Malgré une hausse des salaires de cinquante pour cent décrétée en 2018, des milliers de médecins ont quitté la Roumanie pour des postes mieux rémunérés en Europe de l’Ouest. La France, l’Allemagne et la Grande-Bretagne en ont été les principaux bénéficiaires. Ils avaient rejoint les quatre millions de Roumains, soit un cinquième de la population, qui ont préféré les marchés du travail occidentaux. Selon le ministère de la Santé, 25 000 médecins et infirmières ont quitté la Roumanie ces dix dernières années. Le président Klaus Iohannis est sorti de sa réserve habituelle pour tenter de trouver une solution. « Nos cadres médicaux sont la première ligne du front dans cette guerre contre l’épidémie, a-t-il déclaré lors d’une conférence de presse. Je sais qu’ils travaillent sous un stress énorme et qu’ils ont besoin de plus que de mots d’encouragement. J’ai demandé au gouvernement de trouver une solution pour offrir une prime mensuelle de 500 euros à tous les médecins qui font face à cette épidémie. »
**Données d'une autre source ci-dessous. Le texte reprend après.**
(** * Q-ary search: a shallow embedding of [q_ary_search.hpp]

    The header defines, for every arity Q in 2..6, a search
    [_Q_ary_search] that narrows an active window {begin, length} by
    probing Q-1 fragment borders per step and finishes with a linear
    scan, together with the wrappers [_Q_ary_lower_bound],
    [_Q_ary_upper_bound] and the membership overload.

    Modelling choices:
    - a random access iterator is a position in [Z]; dereferencing goes
      through a [machine] holding the element store ([heap]) and the log
      of dereferenced positions ([reads]);
    - [length_t] is [unsigned int], 32 bits wide on the LP64 and LLP64
      data models, while the difference of two iterators has 64 bits:
      a length is a value in [0, 2^32), the cast [(length_t)(end -
      begin)] and every arithmetic operation on lengths are reduced
      modulo 2^32;
    - the two [while] loops take fuel; running out of fuel is [None];
    - the global parameter objects are passed explicitly. *)

From Stdlib Require Import ZArith List Lia Bool.
Import ListNotations.
Local Open Scope Z_scope.

(** ** [length_t] *)

(** [typedef unsigned int length_t;] *)
Definition length_t : Set := Z.
Definition length_t_modulus : Z := 2 ^ 32.

(** Conversion to [length_t], as in [(length_t)(end - begin)], and the
    reduction every unsigned operation performs. *)
Definition to_length_t (z : Z) : length_t := z mod length_t_modulus.

(** ** Threshold parameters *)

(** The five [_Q_ary_search_parameters_t] structs have the same single
    field. *)
Record search_parameters_t : Set := mk_parameters {
  _to_linear_threshold : length_t
}.

Definition _2_ary_search_parameters : search_parameters_t :=
  {| _to_linear_threshold := to_length_t (2 * 2) |}.
Definition _3_ary_search_parameters : search_parameters_t :=
  {| _to_linear_threshold := to_length_t (3 * 2) |}.
Definition _4_ary_search_parameters : search_parameters_t :=
  {| _to_linear_threshold := to_length_t (4 * 2) |}.
Definition _5_ary_search_parameters : search_parameters_t :=
  {| _to_linear_threshold := to_length_t (5 * 2) |}.
Definition _6_ary_search_parameters : search_parameters_t :=
  {| _to_linear_threshold := to_length_t (6 * 2) |}.

(** ** The machine: element store and dereference log *)

Record machine (T : Type) : Type := mk_machine {
  heap : Z -> T;
  reads : list Z
}.
Arguments mk_machine {T} _ _.
Arguments heap {T} _ _.
Arguments reads {T} _.

(** Computations that may read the store. *)
Definition M (T A : Type) : Type := machine T -> A * machine T.

Definition ret {T A} (a : A) : M T A := fun m => (a, m).

Definition bind {T A B} (c : M T A) (k : A -> M T B) : M T B :=
  fun m => let (a, m') := c m in k a m'.

(** [*it]: the only primitive; it logs the position and leaves the
    store alone. *)
Definition deref {T} (it : Z) : M T T :=
  fun m => (heap m it, mk_machine (heap m) (it :: reads m)).

Declare Scope qsearch_scope.
Delimit Scope qsearch_scope with qsearch.
Notation "x <- c ;; k" := (bind c (fun x => k))
  (at level 61, c at next level, right associativity) : qsearch_scope.
Local Open Scope qsearch_scope.

(** The active window {begin, length}. *)
Record window : Set := mk_window {
  w_begin : Z;
  w_length : length_t
}.

(** [while ( cond ) body] on the window, with fuel. *)
Fixpoint while_ {T} (fuel : nat) (cond : window -> bool)
    (body : window -> M T window) (w : window) : M T (option window) :=
  match fuel with
  | O => ret None
  | S fuel' =>
      if cond w then w' <- body w ;; while_ fuel' cond body w'
      else ret (Some w)
  end.

Section Search.

Context {T V : Type}.
Variable pred : T -> V -> bool.
Variable q : V.

(** [while ( begin != end && pred( *begin, q ) ) ++begin; return begin;] *)
Fixpoint linear_search (fuel : nat) (begin end_ : Z) : M T (option Z) :=
  match fuel with
  | O => ret None
  | S fuel' =>
      if negb (begin =? end_) then
        x <- deref begin ;;
        if pred x q then linear_search fuel' (begin + 1) end_
        else ret (Some begin)
      else ret (Some begin)
  end.

(** The tail shared by the five searches: [end = begin + length] and the
    linear scan. *)
Definition finish (fuel : nat) (ow : option window) : M T (option Z) :=
  match ow with
  | None => ret None
  | Some w => linear_search fuel (w_begin w) (w_begin w + w_length w)
  end.

(** *** Arity 2 *)

Definition _2_ary_body (w : window) : M T window :=
  let fragment_length := w_length w / 2 in
  let begin_1 := w_begin w + fragment_length in
  x1 <- deref begin_1 ;;
  if pred x1 q then
    ret (mk_window begin_1 (to_length_t (w_length w - fragment_length)))
  else
    ret (mk_window (w_begin w) fragment_length).

Definition _2_ary_search (P : search_parameters_t) (fuel : nat)
    (begin end_ : Z) : M T (option Z) :=
  let length := to_length_t (end_ - begin) in
  ow <- while_ fuel (fun w => _to_linear_threshold P <=? w_length w)
          _2_ary_body (mk_window begin length) ;;
  finish fuel ow.

(** *** Arity 3 *)

Definition _3_ary_body (w : window) : M T window :=
  let fragment_length := w_length w / 3 in
  let begin_1 := w_begin w + fragment_length in
  x1 <- deref begin_1 ;;
  if pred x1 q then
    let begin_2 := begin_1 + fragment_length in
    x2 <- deref begin_2 ;;
    if pred x2 q then
      ret (mk_window begin_2
             (to_length_t (w_length w - to_length_t (2 * fragment_length))))
    else
      ret (mk_window begin_1 fragment_length)
  else
    ret (mk_window (w_begin w) fragment_length).

Definition _3_ary_search (P : search_parameters_t) (fuel : nat)
    (begin end_ : Z) : M T (option Z) :=
  let length := to_length_t (end_ - begin) in
  ow <- while_ fuel (fun w => _to_linear_threshold P <=? w_length w)
          _3_ary_body (mk_window begin length) ;;
  finish fuel ow.

(** *** Arity 4 *)

Definition _4_ary_body (w : window) : M T window :=
  let fragment_length := w_length w / 4 in
  let begin_1 := w_begin w + fragment_length in
  x1 <- deref begin_1 ;;
  if pred x1 q then
    let begin_2 := begin_1 + fragment_length in
    x2 <- deref begin_2 ;;
    if pred x2 q then
      let begin_3 := begin_2 + fragment_length in
      x3 <- deref begin_3 ;;
      if pred x3 q then
        ret (mk_window begin_3
               (to_length_t (w_length w - to_length_t (3 * fragment_length))))
      else
        ret (mk_window begin_2 fragment_length)
    else
      ret (mk_window begin_1 fragment_length)
  else
    ret (mk_window (w_begin w) fragment_length).

Definition _4_ary_search (P : search_parameters_t) (fuel : nat)
    (begin end_ : Z) : M T (option Z) :=
  let length := to_length_t (end_ - begin) in
  ow <- while_ fuel (fun w => _to_linear_threshold P <=? w_length w)
          _4_ary_body (mk_window begin length) ;;
  finish fuel ow.

(** *** Arity 5 *)

Definition _5_ary_body (w : window) : M T window :=
  let fragment_length := w_length w / 5 in
  let begin_1 := w_begin w + fragment_length in
  x1 <- deref begin_1 ;;
  if pred x1 q then
    let begin_2 := begin_1 + fragment_length in
    x2 <- deref begin_2 ;;
    if pred x2 q then
      let begin_3 := begin_2 + fragment_length in
      x3 <- deref begin_3 ;;
      if pred x3 q then
        let begin_4 := begin_3 + fragment_length in
        x4 <- deref begin_4 ;;
        if pred x4 q then
          ret (mk_window begin_4
                 (to_length_t (w_length w - to_length_t (4 * fragment_length))))
        else
          ret (mk_window begin_3 fragment_length)
      else
        ret (mk_window begin_2 fragment_length)
    else
      ret (mk_window begin_1 fragment_length)
  else
    ret (mk_window (w_begin w) fragment_length).

Definition _5_ary_search (P : search_parameters_t) (fuel : nat)
    (begin end_ : Z) : M T (option Z) :=
  let length := to_length_t (end_ - begin) in
  ow <- while_ fuel (fun w => _to_linear_threshold P <=? w_length w)
          _5_ary_body (mk_window begin length) ;;
  finish fuel ow.

(** *** Arity 6 *)

Definition _6_ary_body (w : window) : M T window :=
  let fragment_length := w_length w / 6 in
  let begin_1 := w_begin w + fragment_length in
  x1 <- deref begin_1 ;;
  if pred x1 q then
    let begin_2 := begin_1 + fragment_length in
    x2 <- deref begin_2 ;;
    if pred x2 q then
      let begin_3 := begin_2 + fragment_length in
      x3 <- deref begin_3 ;;
      if pred x3 q then
        let begin_4 := begin_3 + fragment_length in
        x4 <- deref begin_4 ;;
        if pred x4 q then
          let begin_5 := begin_4 + fragment_length in
          x5 <- deref begin_5 ;;
          if pred x5 q then
            ret (mk_window begin_5
                   (to_length_t
                      (w_length w - to_length_t (5 * fragment_length))))
          else
            ret (mk_window begin_4 fragment_length)
        else
          ret (mk_window begin_3 fragment_length)
      else
        ret (mk_window begin_2 fragment_length)
    else
      ret (mk_window begin_1 fragment_length)
  else
    ret (mk_window (w_begin w) fragment_length).

Definition _6_ary_search (P : search_parameters_t) (fuel : nat)
    (begin end_ : Z) : M T (option Z) :=
  let length := to_length_t (end_ - begin) in
  ow <- while_ fuel (fun w => _to_linear_threshold P <=? w_length w)
          _6_ary_body (mk_window begin length) ;;
  finish fuel ow.

End Search.

(** ** The comparison objects and the wrappers *)

(** [std::less< ValueT >] and [std::less_equal< ValueT >]: the element
    type's [operator<] and [operator<=]. *)
Class Ordered (T : Type) : Type := {
  less : T -> T -> bool;
  less_equal : T -> T -> bool
}.

(** The laws the searches rely on: [<] is a strict weak ordering and
    [<=] is its complement read backwards. *)
Class OrderedLaws (T : Type) `{Ordered T} : Prop := {
  less_irrefl : forall x, less x x = false;
  less_trans : forall x y z,
    less x y = true -> less y z = true -> less x z = true;
  less_negtrans : forall x y z,
    less x z = true -> less x y = true \/ less y z = true;
  less_equal_less : forall x y, less_equal x y = negb (less y x)
}.

#[export] Instance Ordered_Z : Ordered Z :=
  {| less := Z.ltb; less_equal := Z.leb |}.

Section Wrappers.

Context {T : Type} `{Ordered T}.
Une prime peut-elle motiver les médecins à continuer cette course contre la montre dans le combat contre le Covid-19 ? La bataille n’est pas gagnée d’avance et les Roumains se moquent de la politique. La dernière blague en vogue à Bucarest : la Roumanie est le seul pays européen qui n’a pas de problème de financement car les médecins sont payés avec les amendes des policiers.